Entretien paru dans Le Soir, le 21 mars 2017 suite au débat à 5 diffusé sur TF1.
Les partis verrouillent toujours le débat politique en Belgique, tandis que la personnalisation des projets, en France, suscite davantage de passions, constate Nicolas Baygert.
Le succès d’audience du débat diffusé par TF1 lundi soir vous surprend-il ?
C’est la première fois qu’on voit s’affronter des personnalités – on pourrait presque parler de marques politiques – qui ont installé leur projet depuis plusieurs mois dans la campagne. Pour la première fois, leurs récits de campagne s’entrecroisaient, dans une sorte de rencontre de Champion’s League. Cela intéresse le citoyen. Ajoutez à cela une mise en scène spatiale du débat en forme d’arène, qui faisait penser à l’émission « Le maillon faible ». On est clairement dans une américanisation décomplexée de la campagne présidentielle en France, dans un affrontement de projets politiques incarnée par des personnalités charismatiques. Ce n’est pas du tout à l’ordre du jour en Belgique.
Pourquoi ?
La Belgique est toujours en particratie, pas encore en égocratie. Les partis ont toujours le monopole du discours et de l’affrontement politiques, y compris pour les rares débats politiques qu’on peut encore observer à la télévision. Les Belges, francophones en particulier, se passionnent pour la campagne française justement parce qu’il y a ici un manque d’incarnation, de projet original aussi, qui arrive à percer un certain degré de notoriété. Les candidats qui se démarquent sont très vite remis dans le rang par leur parti. C’est à la fois sain d’un point de vue démocratique de ne pas voir émerger des leaders un peu farfelus, mais cela empêche dans le même temps un renouvellement de la classe politique et un certain degré de passion et d’originalité dans le débat.
C’est lié au système proportionnel, qui nécessite peut-être davantage de rondeur dans les propos ?

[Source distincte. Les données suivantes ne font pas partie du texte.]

(** * Kibana fragments: pre-routing interceptor adapter, TaskRunnerFactory,
      fetchFields

    A shallow embedding of three source fragments:
    - [OnPreRouting]: the adapter of an OnPreRouting handler to Hapi's
      request lifecycle ([adoptToHapiOnRequest]), with its result variants
      and type guards;
    - [TaskRunnerFactory]: the alerting plugin's task runner factory;
    - [FetchFields]: vis_type_timeseries/public/application/lib/fetch_fields.js;
    - [FilterGroup]: the filter group component of the uptime overview.

    JavaScript values are modelled by an inductive type, mutable objects by
    explicit state passing, and [throw]/[try]/[catch] by a completion type
    threaded through a small state-and-exception monad. *)

From stdpp Require Import base option list strings pretty gmap.
From Equations Require Import Equations.

Local Open Scope Z_scope.

(** ** Completions: normal return or abrupt [throw] *)

(** An [Error] object, as far as the code reads it. *)
Record JsError : Type := {
  name : string;
  message : string
}.

(** What a [throw] statement (or a rejected promise) carries: an [Error]
    object or any other value. *)
Inductive Thrown (V : Type) : Type :=
| ThrownError (e : JsError)
| ThrownValue (v : V).
Arguments ThrownError {V} e.
Arguments ThrownValue {V} v.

Cela fait partie de l’ADN du leader politique belge, en tout cas côté francophone. C’est aussi une question de culture politique : le sens de la dialectique, de la rhétorique, fait partie de certaines cultures politiques, pas de la nôtre. Les personnalités qui à l’étranger seraient perçues comme charismatiques sont très rapidement décriées, taxée d’arrogance, en Belgique, ce qui les disqualifie d’emblée.
Hors périodes électorales, les ténors politiques ne débattent quasi jamais. Dommage ?
Il y a aujourd’hui une stratégie d’évitement par rapport aux débats de la part des leaders politiques. Ils ont peur d’y laisser des plumes. Certains acteurs se mettent rapidement en pilote automatique, ce qu’on appelle la langue de bois. Très vite, on en vient à une juxtaposition d’éléments de langage, pas dans un débat d’idées, dans un échange. Une sorte de pacte de non-agression domine toujours. On sait qu’on va devoir former une coalition, négocier.
Cette absence de vigueur des débats explique-t-elle le désintérêt des téléspectateurs belges pour les émissions politiques dominicales ?
Certainement. Dans plusieurs pays, les primaires permettent de faire émerger des personnalités. Il s’agit parfois de surprises, parce que l’électeur veut déjouer les pronostics et ne veut pas se laisser imposer un candidat. C’est sain. Ça permet un contrôle sur le personnel politique, une ouverture du jeu. Peut-on l’imaginer au PS ou au MR ? Pourquoi pas ! Je suis sûr que ça passionnerait. Cela chamboulerait peut-être les partis. Mais n’est-ce pas cela qu’attend le citoyen aujourd’hui ? Le renouvellement politique peut se faire sous forme d’un spectacle, critiquable en soi, mais qui permet aussi une sorte de réinvestissement dans la politique. Le militantisme traditionnel est en déclin. On se passionne aujourd’hui davantage pour des personnalités qui crèvent l’écran.